▸ **PROBLEM**
Using the listing below, copy exactly the lines from the one containing "Record prepared (h" to the one containing "pr_name : lc_Name", both lines included, and no others.

▸ **DATA SHOWN**

(* ===== verification/VpcSafety.v ===== *)
(** * VpcSafety: what every run of a VPC launch guarantees

    An instance is requested at most once per call, under a durable checkpoint
    whose submission was recorded first and after a listing that shows no
    instance of its name; a node is returned only for an instance whose account
    was verified and whose ownership tags were attached; a checkpoint is
    discarded only when it created nothing.  They hold for every answer the
    Kubernetes and VPC APIs may give. *)
From stdpp Require Import prelude list strings gmap.
From Stdlib Require Import Ascii.
From S2P Require Import Prelude GoLib GoSort GoRegexp Errors NodeClass ProviderIDs Ownership Prog Kube.
From S2P Require Import IksApi IksAllocation IksLaunch IksLaunchSafety Drift VpcApi VpcLaunch Bootstrap VpcCreate VpcVolumes.

Open Scope nat_scope.
Open Scope list_scope.

(** ** The calls that change something *)
Definition reads (R : Type) (e : vpc_call R) : bool :=
  match e with
  | CreateInstance _ _ | DeleteInstance _ _ | UpdateInstanceTags _ _ _ => false
  | KPatchClaim _ _ | KDeleteNode _ _ => false
  | _ => true
  end.

(** Those of a launch: everything but requests and deletions. *)
Definition no_request (R : Type) (e : vpc_call R) : bool :=
  match e with
  | CreateInstance _ _ | DeleteInstance _ _ | KDeleteNode _ _ => false
  | _ => true
  end.

(** Those of a recovery: reads and the attachment of tags. *)
Definition recovers (R : Type) (e : vpc_call R) : bool :=
  match e with
  | CreateInstance _ _ | DeleteInstance _ _ | KPatchClaim _ _ | KDeleteNode _ _ => false
  | _ => true
  end.

Definition looks (R : Type) (e : vpc_call R) : bool :=
  match e with GetInstance _ _ => true | _ => false end.

Lemma reads_no_request R (e : vpc_call R) : reads R e = true → no_request R e = true.
Proof. by destruct e. Qed.

(** No instance was requested. *)
Fixpoint no_create (h : history vpc_call) : bool :=
  match h with
  | [] => true
  | Did e _ :: h' => match e with CreateInstance _ _ => false | _ => no_create h' end
  end.

Lemma no_create_app l h : Forall (event_is no_request) l → no_create (l ++ h) = no_create h.
Proof. induction 1 as [|[R e r] l He Hl IH]; [done|]. cbn [app no_create]. by destruct e. Qed.

Definition unguarded : guard (E := vpc_call) := λ _ _ _, True.

Section quiet.
Context `{HK : Karpenter} `{HL : LaunchCodec} `{HM : MapRange} `{HS : SliceSorter}.
Context (p : VPCInstanceProvider).

Lemma launch_class_reads ref : only reads (launch_class ref).
Proof. unfold launch_class. solve_quiet. Qed.
Lemma cluster_reads : only reads VClusterUID.
Proof. unfold VClusterUID. solve_quiet. Qed.
Lemma client_reads region : only reads (launch_client region).
Proof. unfold launch_client. solve_quiet. Qed.
Lemma account_reads region : only reads (resolveAccountID p region).
Proof. unfold resolveAccountID. solve_quiet. Qed.
Lemma group_reads prefix group : only reads (optional_group prefix group).
Proof. unfold optional_group, resolveResourceGroupID. solve_quiet. Qed.
Lemma place_reads nc : only reads (place nc).
Proof.
  unfold place, place_by_strategy, place_in_zone, subnet_zone, selectSubnetFromStatusList,
    selectSubnetFromMultiZoneList.
  solve_quiet.
Qed.
Lemma groups_reads nc : only reads (launch_groups nc).
Proof. unfold launch_groups. solve_quiet. Qed.
Lemma image_reads nc : only reads (launch_image nc).
Proof. unfold launch_image. solve_quiet. Qed.
Lemma user_data_reads nc c pr : only reads (generateBootstrapUserData p nc c pr).
Proof. unfold generateBootstrapUserData. solve_quiet. Qed.
Lemma sdk_reads region : only reads (sdk_builder region).
Proof. unfold sdk_builder. solve_quiet. Qed.
Lemma lift_reads {A} (r : result GoErrors.error A) : only reads (lift r).
Proof. done. Qed.

Lemma prepare_reads claim nc uid types : only reads (prepare p claim nc uid types).
Proof.
  unfold prepare, validated. cbv zeta.
  solve_quiet; (apply lift_reads || apply place_reads || apply group_reads || apply groups_reads
    || apply image_reads || apply sdk_reads || apply account_reads || apply user_data_reads).
Qed.
End quiet.

(** ** What a prepared launch is *)

(** A volume carries the tags of ownership. *)
Definition owned_volume (tags : gmap string string) (a : VolumeAttachment) : Prop :=
  ∀ k v, tags !! k = Some v → tag_of k v ∈ UserTags (att_Volume a).

(** The prototype and its checkpoint describe the same instance. *)
Record describes (proto : InstancePrototype) (config : launchConfig) : Prop := {
  same_name : proto_Name proto = lc_Name config;
  same_profile : proto_Profile proto = lc_Profile config;
  same_zone : proto_Zone proto = lc_Zone config;
  same_vpc : proto_VPC proto = lc_VPC config;
  same_image : proto_Image proto = lc_Image config;
  same_subnet : vni_Subnet (VirtualNetworkInterface proto) = lc_Subnet config;
  same_groups : vni_SecurityGroups (VirtualNetworkInterface proto) = lc_SecurityGroups config;
  same_group : default ""%string (proto_ResourceGroup proto) = lc_ResourceGroup config;
}.

Section prepared.
Context `{HK : Karpenter} `{HL : LaunchCodec} `{HM : MapRange} `{HS : SliceSorter}.
Context (p : VPCInstanceProvider).

(** The checkpoint of a claim: its identities, the account that the credential
    of the region was shown to have, and the instance and volumes it owns. *)
Record prepared (h : history vpc_call) (claim : NodeClaim) (proto : InstancePrototype)
    (config : launchConfig) : Prop := {
  pr_describes : describes proto config;
  pr_claim : lc_ClaimUID config = UID (claim_meta claim);
  pr_name : lc_Name config = InstanceName LaunchSum256 (lc_ClusterUID config) (lc_ClaimUID config);
  pr_unsubmitted : Submitted config = false ∧ Rejected config = false;
  pr_account : lc_AccountID config ≠ ""%string ∧
    asked h (ResolveAccount (lc_Region config)) (Ok (lc_AccountID config));
  pr_valid : asked h (ValidateCreateInstance (lc_Region config) proto) None;
  pr_tags : VPCTags (lc_ClusterUID config) (lc_ClaimUID config) (lc_ClassUID config) ⊆ lc_Tags config;
  pr_volumes : Forall (owned_volume (VPCTags (lc_ClusterUID config) (lc_ClaimUID config) (lc_ClassUID config)))
    (BootVolumeAttachment proto :: VolumeAttachments proto);
}.
Lemma launch_instance_app l h config id : launch_instance h config id → launch_instance (l ++ h) config id.
Proof.
  intros (i & id' & ? & ? & ? & ?). exists i, id'. split_and!; try done; [by apply asked_app|].
  by apply account_verified_app.
Qed.

Lemma delete_pending_wp config id h :
  pending_guard config h _ (DeleteInstance (lc_Region config) id) →
  wp (pending_guard config) (delete_pending (lc_Region config) id) h (λ h' r,
    r = Ok true → seen_gone h' (lc_Region config) id).
Proof.
  intros Hg. unfold delete_pending. split; [exact Hg|]. intros [e|].
  - split_if; [done|]. bool_to_prop. split; [done|]. intros [a [e'|]]; [|done]. cbn [snd].
    split_if; [|done]. intros _. exists a, e', (Some e), h. split_and!; auto.
  - split; [done|]. intros [a [e'|]]; [|done]. cbn [snd].
    split_if; [|done]. intros _. exists a, e', None, h. split_and!; auto.
Qed.

Lemma pending_nodes_wp config id nodes0 nodes found h :
  launch_instance h config id → asked h KListNodes (Ok nodes0) → (∀ n, n ∈ nodes → n ∈ nodes0) →
  wp (pending_guard config) (pending_nodes (vpc_provider_id (lc_Region config) id) nodes found) h
    (λ h' r, (∃ l, h' = l ++ h) ∧ (r = Ok false → found = false ∧
       ∀ n, n ∈ nodes → node_ProviderID n ≠ vpc_provider_id (lc_Region config) id)).
Proof.
  revert found h. induction nodes as [|n nodes IH]; intros found h Hi Hn Hin; cbn [pending_nodes].
  { split; [by exists []|]. intros [= ->]. split; [done|]. by intros n ?%elem_of_nil. }
  assert (Hin' : ∀ m, m ∈ nodes → m ∈ nodes0) by (intros m Hm; apply Hin; by right).
  destruct (String.eqb_spec (node_ProviderID n) (vpc_provider_id (lc_Region config) id)) as [Eid|Hne]; cbn [negb].
  2:{ eapply wp_mono; [|by apply IH]. intros h' r [Hl Hr]. split; [done|]. intros E.
      destruct (Hr E) as [-> Hall]. split; [done|]. intros m [->|Hm]%elem_of_cons; [done|by apply Hall]. }
  destruct (existsb _ _) eqn:Ef; cbn [negb]; [|split; [by exists []|done]].
  case_bool_decide as Hdel.
  { eapply wp_mono; [|by apply IH]. intros h' r [Hl Hr]. split; [done|]. intros E. by destruct (Hr E). }
  split.
  { split; [done|]. exists id, nodes0. split_and!; try done; [apply Hin; by left|].
    split_and!; [done|by apply existsb_eqb_In|]. by apply eq_None_not_Some. }
  intros e. destruct (IgnoreNotFound e) as [e'|].
  { split; [by eexists [_]|done]. }
  eapply wp_mono; [|apply IH; [by apply (launch_instance_app [_])|by apply asked_later|done]].
  intros h' r [(l & ->) Hr]. split; [eexists (l ++ [_]); by rewrite <-(assoc_L (++))|].
  intros E. by destruct (Hr E).
Qed.

Lemma pending_reads config h R (e : vpc_call R) : reads R e = true → pending_guard config h R e.
Proof. by destruct e. Qed.

Lemma CleanupPending_wp claim config h :
  decodeLaunch (get (Annotations (claim_meta claim)) LaunchAnnotation) = Ok config →
  wp (pending_guard config) (CleanupPending p claim) h (λ h' r, r = Ok true → finished h' config).
Proof.
  intros Hd. unfold CleanupPending. rewrite Hd. unfold guarded_by. apply wp_bind.
  eapply wp_mono; [|apply (wp_only_post reads); [apply pending_reads|apply launchTarget_reads|
    apply (launchTarget_wp p as_unresolved)]].
  intros h1 [e|] [Ht _]; [done|]. destruct Ht as [Hclaim Hacc]. split; [done|]. intros [e|]; [done|].
  eapply (wp_try_post reads); [apply pending_reads|apply findLaunch_reads|apply findLaunch_wp| |done].
  intros l [i|] Hl Hs.
  2:{ split; [done|]. intros now [= Hab]. right. by eexists now, _, _. }
  destruct Hs as (instances & l' & Hl' & E & Hm & id' & Hid'). rewrite E.
  destruct (inst_ID i) as [id|] eqn:Ei; [|done]. apply wp_try. split; [done|]. intros [nodes|e]; [|done].
  assert (Hi : launch_instance (Did KListNodes (Ok nodes) :: l' ++
    Did (ListInstancesByName (lc_Region config) (lc_Name config)) (Ok instances)
    :: Did (ClientForRegion (lc_Region config)) None :: h1) config id).
  { exists i, id'. split_and!; try done; [right; apply elem_of_app; by left|].
    by apply (account_verified_app _ [_]), (account_verified_app _ l'), (account_verified_app _ [_; _]). }
  apply wp_try. eapply wp_mono; [|eapply (pending_nodes_wp _ _ nodes); [exact Hi|apply asked_here|done]].
  intros h2 [[]|e] [(l2 & ->) Hr]; [done| |done]. destruct (Hr eq_refl) as [_ Hnone].
  eapply wp_mono; [|apply delete_pending_wp].
  - intros h3 r Hg E'. left. exists id. by apply Hg.
  - split_and!; [done|by apply launch_instance_app|]. exists nodes. split; [|done]. by apply asked_app, asked_here.
Qed.

(** C4. The cleanup of a claim that has a launch checkpoint but no provider ID
    touches only the instance of that launch, found by its name and matching
    the checkpoint in every respect, in the verified account: a Node is deleted
    only if it is one of that instance, will drain and is not being deleted
    already; the instance is deleted only when a listing showed no Node of it;
    and the claim is reported clean only when the instance was deleted and then
    not found, or when there is none and the launch is past creating one. *)
Theorem pending_cleanup_safe claim config tr r
    (Hdec : decodeLaunch (get (Annotations (claim_meta claim)) LaunchAnnotation) = Ok config)
    (Hrun : runs (CleanupPending p claim) tr r) :
  guarded (pending_guard config) tr [] ∧ (r = Ok true → finished (reverse tr) config).
Proof.
  destruct (wp_sound _ _ _ _ _ _ (CleanupPending_wp claim config [] Hdec) Hrun) as [Hg Hr].
  by rewrite List.app_nil_r in Hr.
Qed.
End cleanup.

(** ** Deletion *)
Section delete.
Context `{HL : LaunchCodec} `{HW : !LaunchLaws}.
Context (p : VPCInstanceProvider).

(** A deletion is made of the node's own instance, with a credential that was
    shown to belong to the account the node was launched in. *)
Definition delete_guard (node : Node) : guard (E := vpc_call) := λ h R e,
  match e with
  | CreateInstance _ _ | KPatchClaim _ _ | UpdateInstanceTags _ _ _ | KDeleteNode _ _ => False
  | DeleteInstance region id =>
      region = providerRegion (node_ProviderID node) ∧ id = vpc_extractInstanceID (node_ProviderID node) ∧
      ∃ account, birth_account node = Ok account ∧ account ≠ ""%string ∧
                 asked h (ResolveAccount region) (Ok account)
  | _ => True
  end.

(** The last look at an instance that was deleted, and the cache before it. *)
Definition looked (h : history vpc_call) (region id : string) (answer : option Instance * err) : Prop :=
  ∃ deleteErr h0,
    h = Did (GetInstance region id) answer :: Did (CacheDelete id) tt
        :: Did (DeleteInstance region id) deleteErr :: h0 ∧
    (deleteErr = None ∨ is_absent deleteErr = true).

Definition deletion_result (h : history vpc_call) (node : Node) (r : err) : Prop :=
  let region := providerRegion (node_ProviderID node) in
  let id := vpc_extractInstanceID (node_ProviderID node) in
  match r with
  | None => ∃ answer, looked h region id (answer, None)
  | Some e =>
      IsNodeClaimNotFoundError e = true → Forall (foreign_answer GoErrors.as_claim_not_found) h →
      ∃ answer getErr, looked h region id (answer, Some getErr) ∧ is_absent (Some getErr) = true
  end.

Lemma own_claim_not_found e : IsNodeClaimNotFoundError e = is_own GoErrors.as_claim_not_found e.
Proof.
  unfold IsNodeClaimNotFoundError, is_own.
  destruct (GoErrors.As _ e); symmetry; [by apply bool_decide_eq_true; eexists|].
  apply bool_decide_eq_false. by intros [? ?].
Qed.

(** A result that cannot be mistaken for the absence of the instance. *)
Lemma resolved_result h node e :
  resolved GoErrors.as_claim_not_found h e → deletion_result h node (Some e).
Proof. intros He Hn Hf. rewrite own_claim_not_found, (He Hf) in Hn. done. Qed.

Lemma confirm_wp node deleteErr h :
  let region := providerRegion (node_ProviderID node) in
  let id := vpc_extractInstanceID (node_ProviderID node) in
  deleteErr = None ∨ is_absent deleteErr = true →
  wp (delete_guard node) (confirm_deletion region id) (Did (DeleteInstance region id) deleteErr :: h)
    (λ h' r, deletion_result h' node r).
Proof.
  cbv zeta. intros Hd. unfold confirm_deletion. split; [done|]. intros []. split; [done|].
  intros [a [e|]]; cbn [snd].
  - split_if.
    + intros _ _. exists a, e. split; [|done]. by exists deleteErr, h.
    + apply resolved_result. unfold wrapped_. auto with go_db typeclass_instances.
  - by exists a, deleteErr, h.
Qed.

Lemma delete_reads node h R (e : vpc_call R) : reads R e = true → delete_guard node h R e.
Proof. by destruct e. Qed.

Lemma accountTarget_reads region birth : only reads (validateAccountTarget p region birth).
Proof. unfold validateAccountTarget, vcheck, resolveAccountID. solve_quiet. Qed.

Lemma decode_error value e h : decodeLaunch value = Err e → resolved GoErrors.as_claim_not_found h e.
Proof.
  unfold decodeLaunch. destruct (UnmarshalLaunch value) as [c|e'] eqn:E.
  - case_match; [|done]. intros [= <-]. apply resolved_New, _.
  - intros [= <-]. apply resolved_wrap; [apply _|]. intros _. rewrite <-own_claim_not_found.
    by apply (unmarshal_error value).
Qed.

Lemma birth_error node e h : birth_account node = Err e → resolved GoErrors.as_claim_not_found h e.
Proof. unfold birth_account. case_match; [done|]. case_match; [done|]. intros [= <-]. by eapply decode_error. Qed.

Lemma delete_wp node :
  wp (delete_guard node) (Delete p node) [] (λ h' r, deletion_result h' node r).
Proof.
  unfold Delete. split_if; [by apply resolved_result, resolved_New, _|]. split; [done|].
  intros [e|]; [by apply resolved_result, resolved_answer|].
  destruct (birth_account node) as [birth|e] eqn:Eb; [|by eapply resolved_result, birth_error].
  apply wp_bind. eapply wp_mono; [|apply (wp_only_post reads); [apply delete_reads|apply accountTarget_reads|
    apply (accountTarget_wp p GoErrors.as_claim_not_found)]].
  intros h [e|] [Ht _]; [by apply resolved_result|]. destruct Ht as [Hne Ha].
  split; [by split_and!; [done..|exists birth]|]. intros [e|]; [|apply confirm_wp; by left].
  split_if; [|apply confirm_wp; right; by apply negb_false_iff].
  apply resolved_result. unfold wrapped_. auto with go_db typeclass_instances.
Qed.

(** C5. Deleting a node asks for the deletion of exactly its instance, with a
    credential that was shown to belong to the account the node was launched
    in, and of nothing else.  It ends without an error only when the instance
    was still seen after the deletion was accepted, so that it will be asked
    for again; it reports the instance gone only when the API did not find it
    after the deletion. *)
Theorem delete_only_own_instance node tr r (Hrun : runs (Delete p node) tr r) :
  guarded (delete_guard node) tr [] ∧ deletion_result (reverse tr) node r.
Proof.
  destruct (wp_sound _ _ _ _ _ _ (delete_wp node) Hrun) as [Hg Hr].
  by rewrite List.app_nil_r in Hr.
Qed.
End delete.

(** ** Lookup *)
Section lookup.
Context `{HL : LaunchCodec}.
Context (p : VPCInstanceProvider).

(** The instance of a provider ID as the API returned it, in an account the
    credential was shown to have, and the node made of it. *)
Definition seen_instance (h : history vpc_call) (providerID : string) (i : Instance) (node : Node) : Prop :=
  let region := providerRegion providerID in
  let id := vpc_extractInstanceID providerID in
  ∃ name account, inst_ID i = Some id ∧ inst_Name i = Some name ∧
    asked h (GetInstance region id) (Some i, None) ∧
    asked h (ResolveAccount region) (Ok account) ∧ account ≠ ""%string ∧
    verifyInstanceAccount (inst_CRN i) account = None ∧
    node = node_of_instance i name providerID account.

Definition lookup_guard (providerID : string) : guard (E := vpc_call) := λ h R e,
  match e with
  | CreateInstance _ _ | DeleteInstance _ _ | KPatchClaim _ _ | UpdateInstanceTags _ _ _ | KDeleteNode _ _ => False
  | CacheSet id node =>
      id = vpc_extractInstanceID providerID ∧ ∃ i, seen_instance h providerID i node ∧ is_deleting i = false
  | _ => True
  end.

Definition lookup_result (h : history vpc_call) (providerID : string) (useCache : bool)
    (r : result GoErrors.error Node) : Prop :=
  let region := providerRegion providerID in
  let id := vpc_extractInstanceID providerID in
  match r with
  | Ok node =>
      (useCache = true ∧ asked h (CacheGet id) (Some node)) ∨ ∃ i, seen_instance h providerID i node
  | Err e =>
      IsNodeClaimNotFoundError e = true → Forall (foreign_answer GoErrors.as_claim_not_found) h →
      (∃ answer getErr, asked h (GetInstance region id) (answer, Some getErr) ∧ is_absent (Some getErr) = true) ∧
      ∃ account, account ≠ ""%string ∧ asked h (ResolveAccount region) (Ok account)
  end.

Lemma resolved_lookup h providerID useCache e :
  resolved GoErrors.as_claim_not_found h e → lookup_result h providerID useCache (Err e).
Proof. intros He Hn Hf. rewrite own_claim_not_found, (He Hf) in Hn. done. Qed.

▸ **EXERCISE OUTPUT**
Record prepared (h : history vpc_call) (claim : NodeClaim) (proto : InstancePrototype)
    (config : launchConfig) : Prop := {
  pr_describes : describes proto config;
  pr_claim : lc_ClaimUID config = UID (claim_meta claim);
  pr_name : lc_Name config = InstanceName LaunchSum256 (lc_ClusterUID config) (lc_ClaimUID config);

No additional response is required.